** Opening PROVIDED ENTRIES block **

(* ===== verification/Prelude.v ===== *)
(** * Specular: a verification development of the Go services

    The development models the Go code of the rollup: the sidecar (services/sidecar), which
    posts L2 blocks to L1 in batches and asserts the L2 state there; the fee hook that the
    execution client calls (lib/el_golang_lib); and the tools that generate the bindings of
    the contracts and build the L2 genesis (ops).  File names below are under src/.

    ** The program and the files

    The disseminator asks the L2 node for blocks, gives them to the batch builder, and sends
    the batches that come out through the bridge and the transaction manager.  The validator
    asserts the safe L2 head on L1 and confirms assertions.  Both read the L1 heads that the
    syncer keeps up to date, and both run in one group of goroutines.

    Shared:
    - [Prelude]: machine integers, panics ([go]), the tactics and hint databases, and the
      recording of calls (below).
    - [Errors]: services/sidecar/utils/fmt/error.go, utils/errors.go.  An error is its
      dynamic type and its chain of wrapped errors, so that [errors_Is] and [errors_As] are the
      standard library's walks; [result] is Go's pair of a value and an error.
    - [GoStrings]: packages strings and strconv, with the lemmas of the parsers and printers.
    - [Panics]: utils/fmt/parse_panic.go and stackframe.go.  The parser is compared with a
      declarative grammar of traces.
    - [Logging]: utils/log, the prefix that go-ethereum's loggers are given.
    - [Types]: rollup/types, and the parts of headers, blocks and transactions that are read.
    - [Retry]: utils/retry.

    The sidecar (services/sidecar/rollup):
    - [Encoder]: derivation/batch_v0_encoder.go.  [BatchV0Encoder] is the struct;
      [ProcessBlock], [GetBatch], [Reset] its methods.
    - [Builder]: derivation/batch_builder.go, over the interface [VersionedDataEncoder].  Its
      abstract specification is the log of the accepted blocks.
    - [Bridge], [BridgeClient]: rpc/bridge, with the ABI coder as a parameter and its
      round-trip law for a method of one [bytes] argument.
    - [EthState], [Broker], [EthSync]: rpc/eth/eth_state.go, utils/map.go, utils/broker.go,
      eth_syncer.go, utils.go, eth_client.go.  The broker, the goroutine of
      [SubscribeMappedToMany] and the syncer are transition systems whose steps are the
      goroutines' channel operations.  [EthHeads] composes them, from the polls to the heads.
    - [SendState], [TxMgr]: rpc/eth/txmgr.  Sending is a transition system: the main loop of
      sendTx, the publishing goroutines and their receipts interleave freely, and each call
      to publish, for a receipt or for the height is recorded.  A transaction's hash is the
      backend's [s_hash] of it.
      [ConcurrentSends]: any number of calls of Send over one manager, whose nonce field
      they share; the sequential [Sends] is the case of one call.
    - [Disseminator], [Validator]: services.  Their clients are type classes (the batch
      builder, the L1 and L2 clients) with contracts where a theorem needs one.
      [Recovery]: what follows a reorganization of L2.
    - [Pipeline]: disseminator, builder, encoder, bridge and transaction manager composed: it
      discharges the contracts, and defines the specification of what is posted.  Its state
      ([spec]) is the log of appended blocks, the batch made of it, and the posts; a post
      comes with its [delivery], what the transaction manager was given and the record of the
      calls by which it was published and confirmed.
    - [SidecarConfig], [Flags]: services/rollup_config.go, config.go and flags.go,
      rpc/eth/txmgr/config.go.
    - [Sidecar]: cmd/sidecar/main.go and services/api/service.go: the wiring, the two
      services' loops cut into steps that interleave with a changing world, and the shutdown.
    - [Prover]: services/sidecar/proof.

    The tools and the hook:
    - [MemoryDB]: ops/state/memory_db.go, and the interface [StateDB] with the contract its
      users rely on.
    - [FeeHook]: lib/el_golang_lib/hook/fee_hook.go, over any [StateDB] with the contract.
    - [Storage], [Solc]: ops/state/encoding.go and state.go, ops/bindings/solc and
      ops/bindings/bindings.
    - [SimulatedBackend], [SimulatedReaders]: ops/backends/simulated.go, the chain the
      predeploys are deployed on, and the two backends of ops/deployer.
    - [Predeploys], [Genesis], [GenesisCommand]: ops/predeploys, ops/deployer, ops/genesis,
      ops/cmd/genesis.  [GenesisPlan] has the abstract specification, a plan of accounts, and
      shows that [BuildL2Genesis] carries it out; [GenesisFees] composes the genesis with the
      fee hook.
    - [Canonicalize], [Bindings], [CacheValidations]: ops/bindings/ast, ops/bindings/gen.

    ** Calls and their record

    What a component does to the outside is stated over the calls it makes, not over the world
    they leave.  A world [W] with a list of calls, [W * list O], has the operations of [W]
    again, each of them adding its call and its answer to the list ([logged], [logged_go]) or
    adding nothing ([silent]); the code is run over that world unchanged, and a theorem speaks
    of the part [tr] of the list that a run adds.  [TxMgr] records the publishing of
    transactions, their receipts and the heights ([io]); [Validator] its calls to L1, the
    contracts and L2 ([vcall]); [Sidecar] those of the validator among the others' steps.

    ** What the theorems show

    - The whole sidecar: from its start, whatever the interleaving of the services and the
      outside world, the confirmed sends of the disseminator are the posts of an abstract log,
      in order, each sending its batch to the sequencer inbox ([Sidecar.sidecar_refines_spec]);
      assertions are tried for the safe head only, above those made before
      ([Sidecar.group_assertions_increase]); the steps of a service make up its loop
      ([Sidecar.dis_steps_equal_iteration]); what is running after the start
      ([Sidecar.startServices_correct]), and when the group ends.
    - Batches: nothing accepted by the builder is lost or reordered between two resets
      ([Builder.builder_refines_log]); the encoder on every branch
      ([Encoder.ProcessBlock_correct]); batches go out one at a time and the builder advances
      after a confirmed one and not after a failed one ([Disseminator.disseminateBatches_correct]); after a
      reorganization the chain on the safe head is appended ([Recovery.reorg_recovers]).
    - Sending: whatever the interleaving, all that is published is the caller's call under one
      nonce, and a receipt that is returned was given under the hash of such a transaction
      after it was accepted, and before a height that confirms it; a confirmed
      receipt is enough to return, and the wait for the goroutines can end
      ([TxMgr.sendTx_result], [sendTx_one_nonce], [sendTx_can_finish], [Send_correct]); the fees
      of resubmissions are bounded.  Concurrent calls take consecutive nonces, each call
      publishes under its own, and only a failed one resets the counter
      ([ConcurrentSends.concurrent_sends]).
    - Assertions: over any run of the validator one is tried exactly when the safe head is above
      the last one made, the first of which is the one its account is staked on
      ([Validator.start_correct]).
    - Logging: the prefix of a message tells the function, line and file that logged it.
    - L1 heads: they do not go back; messages reach each subscriber in order; a head is what
      its handler makes of the polled headers, in order and at most eleven behind; a handler
      that fails is not called again, and its head freezes, as it does on a genesis block
      ([EthState], [Broker], [EthHeads], [EthSync]).
    - Execution states: the sequence that is generated for a range of blocks, and that the
      generation ends ([Prover.GenerateStates_sequence], [GenerateStates_terminates]).
    - Panics: the parser accepts exactly the traces of the grammar and reads back what is
      printed, but for the name of a method that created the goroutine
      ([Panics.ParsePanic_grammar], [ParsePanic_roundtrip]).
    - Fees: the formula, the rounding of the float scaling for products below 2^50, and the
      conservation of balances.
    - The simulated backend: the pending block refines the list of accepted transactions, a
      transaction's life from pending to found, the least gas that works within an allowance
      below 2^63 and the search that does not end at 2^64-1, subscriptions.
    - Bindings: the canonical layout does not depend on the order of Go's ranges, under the
      conditions stated there, and a layout that is canonicalized, written into a Go file and
      loaded computes the same slots ([Canonicalize.canonical_deterministic],
      [Bindings.generated_layout_slots]).
    - Genesis: packing of storage fields, merging, the in-memory database as a store, the
      refinement of the genesis by its plan, with the deployed code and the whole storage of
      each account, the fee of the first transaction on it, and the files the command writes.
    - Where the code does not do what it means to, a theorem says what it does: the
      transactions missing from an encoded batch, the resubmission that a strict node refuses,
      the nonce that is taken twice after a reset, the proxies without code, the pointer that [errors.As] does not find, and others.

    ** Conventions, bounds and fuel

    A Go [uint64] is a [Z] reduced by [u64] after each operation; [*big.Int] is a [Z], with
    [option] where nil matters.  A function that can panic returns [go]; one that returns an
    error returns [result].  Code that is not in the repository (RLP and ABI coders, JSON, the
    L1 and L2 nodes, the EVM and its database, signers, clocks, key parsing, keccak, hexadecimal
    parsers, files) is a type class or a section variable, with named laws where a theorem uses
    them, and each theorem with hypotheses is applied at a concrete instance in the file's
    [Sample] module.  The order of a range over a Go map is a parameter, or the list given to
    the function.  Structural recursion is used throughout: service loops run over the list of
    events they receive, which is arbitrary; [disseminateBatches] takes fuel, one unit for a
    batch, and its theorem says what every amount of fuel gives; [append_loop] and
    [GenerateStates] have a unit for each block of the range, the second shown to need no more;
    the gas search takes 64 steps, shown to be enough for an allowance below 2^63; the genesis loop runs over its 2049 indices.

    ** Not modelled

    The one-line forwarding of utils/fmt/fmt.go, the parsing of command lines and the usage
    texts of the flags, the generated contract bindings and the Solidity
    contracts, interface declarations without code, go:generate directives, and the text
    encoding of 32-byte values, which is go-ethereum's.  Time enters as an input where the code
    reads the clock, and a timer may fire at any step.  Locks are not modelled: the operations
    they protect are single steps. *)

From stdpp Require Export base gmap strings list fin_maps relations.
From Stdlib Require Export ZArith Lia Bool.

** Closing PROVIDED ENTRIES block **

WORK INSTRUCTIONS.
Every line above that holds the word "Recovery" is to be found and copied.

ANSWER SPACE.
      [Recovery]: what follows a reorganization of L2.
      reorganization the chain on the safe head is appended ([Recovery.reorg_recovers]).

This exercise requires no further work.